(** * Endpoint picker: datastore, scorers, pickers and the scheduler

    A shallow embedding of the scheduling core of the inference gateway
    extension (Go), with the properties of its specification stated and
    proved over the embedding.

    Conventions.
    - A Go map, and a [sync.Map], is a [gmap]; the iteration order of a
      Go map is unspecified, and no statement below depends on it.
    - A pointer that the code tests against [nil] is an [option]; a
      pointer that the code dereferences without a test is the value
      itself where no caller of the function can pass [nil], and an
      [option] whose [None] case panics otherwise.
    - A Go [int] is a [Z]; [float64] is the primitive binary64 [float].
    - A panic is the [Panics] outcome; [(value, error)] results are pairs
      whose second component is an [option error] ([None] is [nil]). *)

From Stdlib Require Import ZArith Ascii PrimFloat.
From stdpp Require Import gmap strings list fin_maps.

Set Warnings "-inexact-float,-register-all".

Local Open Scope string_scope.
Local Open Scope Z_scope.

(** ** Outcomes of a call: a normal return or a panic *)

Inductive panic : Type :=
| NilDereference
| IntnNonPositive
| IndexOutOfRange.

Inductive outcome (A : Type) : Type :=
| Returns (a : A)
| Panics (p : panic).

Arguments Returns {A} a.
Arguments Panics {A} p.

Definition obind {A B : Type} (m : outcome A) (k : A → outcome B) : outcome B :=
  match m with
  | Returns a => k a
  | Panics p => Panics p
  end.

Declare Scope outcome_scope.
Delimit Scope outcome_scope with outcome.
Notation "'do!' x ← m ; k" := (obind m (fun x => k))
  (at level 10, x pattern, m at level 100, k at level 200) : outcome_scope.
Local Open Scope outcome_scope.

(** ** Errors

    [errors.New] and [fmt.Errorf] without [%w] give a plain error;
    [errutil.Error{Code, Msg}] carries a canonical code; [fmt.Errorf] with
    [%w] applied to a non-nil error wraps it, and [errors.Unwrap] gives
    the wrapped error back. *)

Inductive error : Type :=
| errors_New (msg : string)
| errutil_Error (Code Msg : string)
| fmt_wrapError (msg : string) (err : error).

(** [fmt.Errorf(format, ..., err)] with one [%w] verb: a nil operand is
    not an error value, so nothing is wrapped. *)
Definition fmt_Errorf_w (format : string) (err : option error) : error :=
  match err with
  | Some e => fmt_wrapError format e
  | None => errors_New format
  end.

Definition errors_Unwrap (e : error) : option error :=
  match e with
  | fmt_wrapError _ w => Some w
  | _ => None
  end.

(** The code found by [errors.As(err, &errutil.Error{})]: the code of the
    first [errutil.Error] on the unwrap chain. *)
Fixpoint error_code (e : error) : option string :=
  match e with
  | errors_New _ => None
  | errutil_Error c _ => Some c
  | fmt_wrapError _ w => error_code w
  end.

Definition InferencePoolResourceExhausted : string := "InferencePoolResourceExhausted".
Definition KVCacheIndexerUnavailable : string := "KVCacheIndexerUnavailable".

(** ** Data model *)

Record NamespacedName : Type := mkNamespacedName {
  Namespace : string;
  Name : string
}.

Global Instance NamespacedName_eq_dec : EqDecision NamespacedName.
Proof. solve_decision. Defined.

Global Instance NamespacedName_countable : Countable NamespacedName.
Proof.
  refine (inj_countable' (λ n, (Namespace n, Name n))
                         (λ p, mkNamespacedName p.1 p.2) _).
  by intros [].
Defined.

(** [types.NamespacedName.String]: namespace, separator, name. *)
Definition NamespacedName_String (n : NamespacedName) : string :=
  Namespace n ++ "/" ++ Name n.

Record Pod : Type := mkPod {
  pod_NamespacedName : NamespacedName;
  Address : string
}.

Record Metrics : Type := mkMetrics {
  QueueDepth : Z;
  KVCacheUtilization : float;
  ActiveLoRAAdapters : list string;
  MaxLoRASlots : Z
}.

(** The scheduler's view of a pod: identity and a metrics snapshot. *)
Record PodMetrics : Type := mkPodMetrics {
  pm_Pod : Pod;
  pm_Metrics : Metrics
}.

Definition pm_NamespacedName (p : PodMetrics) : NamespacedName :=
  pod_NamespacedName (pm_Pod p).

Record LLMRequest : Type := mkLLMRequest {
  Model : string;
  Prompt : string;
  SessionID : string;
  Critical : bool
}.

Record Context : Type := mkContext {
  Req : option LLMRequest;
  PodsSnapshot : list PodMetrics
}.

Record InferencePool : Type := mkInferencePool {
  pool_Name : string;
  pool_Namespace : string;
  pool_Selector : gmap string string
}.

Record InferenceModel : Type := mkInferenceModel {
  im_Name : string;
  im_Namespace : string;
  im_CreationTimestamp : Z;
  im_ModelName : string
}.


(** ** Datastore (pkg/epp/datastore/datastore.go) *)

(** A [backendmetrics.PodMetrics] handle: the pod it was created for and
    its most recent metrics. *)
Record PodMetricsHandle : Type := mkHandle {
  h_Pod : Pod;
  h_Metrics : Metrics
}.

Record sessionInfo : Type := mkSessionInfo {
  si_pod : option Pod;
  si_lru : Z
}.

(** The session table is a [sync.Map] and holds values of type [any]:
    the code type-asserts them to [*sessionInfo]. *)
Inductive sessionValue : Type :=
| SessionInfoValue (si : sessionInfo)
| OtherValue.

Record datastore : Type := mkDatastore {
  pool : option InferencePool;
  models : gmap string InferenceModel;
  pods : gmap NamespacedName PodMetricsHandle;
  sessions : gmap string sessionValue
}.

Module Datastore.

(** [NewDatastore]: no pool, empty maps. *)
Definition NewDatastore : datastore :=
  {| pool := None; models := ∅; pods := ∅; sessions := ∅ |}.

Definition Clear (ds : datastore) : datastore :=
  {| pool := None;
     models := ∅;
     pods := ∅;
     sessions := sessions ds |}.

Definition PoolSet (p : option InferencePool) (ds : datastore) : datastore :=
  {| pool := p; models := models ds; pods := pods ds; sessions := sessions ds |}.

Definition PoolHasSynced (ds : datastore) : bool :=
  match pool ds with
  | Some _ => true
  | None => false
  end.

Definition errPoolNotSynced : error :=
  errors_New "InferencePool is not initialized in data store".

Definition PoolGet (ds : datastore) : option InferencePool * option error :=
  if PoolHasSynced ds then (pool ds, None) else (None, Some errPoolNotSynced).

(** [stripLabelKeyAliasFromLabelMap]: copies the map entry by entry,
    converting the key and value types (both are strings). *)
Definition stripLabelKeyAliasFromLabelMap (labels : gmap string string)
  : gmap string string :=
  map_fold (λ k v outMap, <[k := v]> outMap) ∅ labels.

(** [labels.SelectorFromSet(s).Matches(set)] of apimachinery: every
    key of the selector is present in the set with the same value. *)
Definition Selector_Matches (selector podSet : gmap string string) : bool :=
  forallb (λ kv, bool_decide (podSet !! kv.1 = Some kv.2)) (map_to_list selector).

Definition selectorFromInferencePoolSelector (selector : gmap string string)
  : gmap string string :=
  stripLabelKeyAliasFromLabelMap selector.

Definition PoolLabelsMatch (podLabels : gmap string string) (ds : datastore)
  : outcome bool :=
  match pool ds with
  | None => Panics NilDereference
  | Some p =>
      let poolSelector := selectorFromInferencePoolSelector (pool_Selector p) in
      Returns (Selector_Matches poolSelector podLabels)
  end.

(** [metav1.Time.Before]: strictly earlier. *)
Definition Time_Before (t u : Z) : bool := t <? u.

*****

- [Activity]:
Could you write out, exactly as they stand, only the lines above that begin at the line with "pool_Name : string;" and stop after the line with "(** ** Datastore"?

- [Answer to the problem]:
  pool_Name : string;
  pool_Namespace : string;
  pool_Selector : gmap string string
}.

Record InferenceModel : Type := mkInferenceModel {
  im_Name : string;
  im_Namespace : string;
  im_CreationTimestamp : Z;
  im_ModelName : string
}.


(** ** Datastore (pkg/epp/datastore/datastore.go) *)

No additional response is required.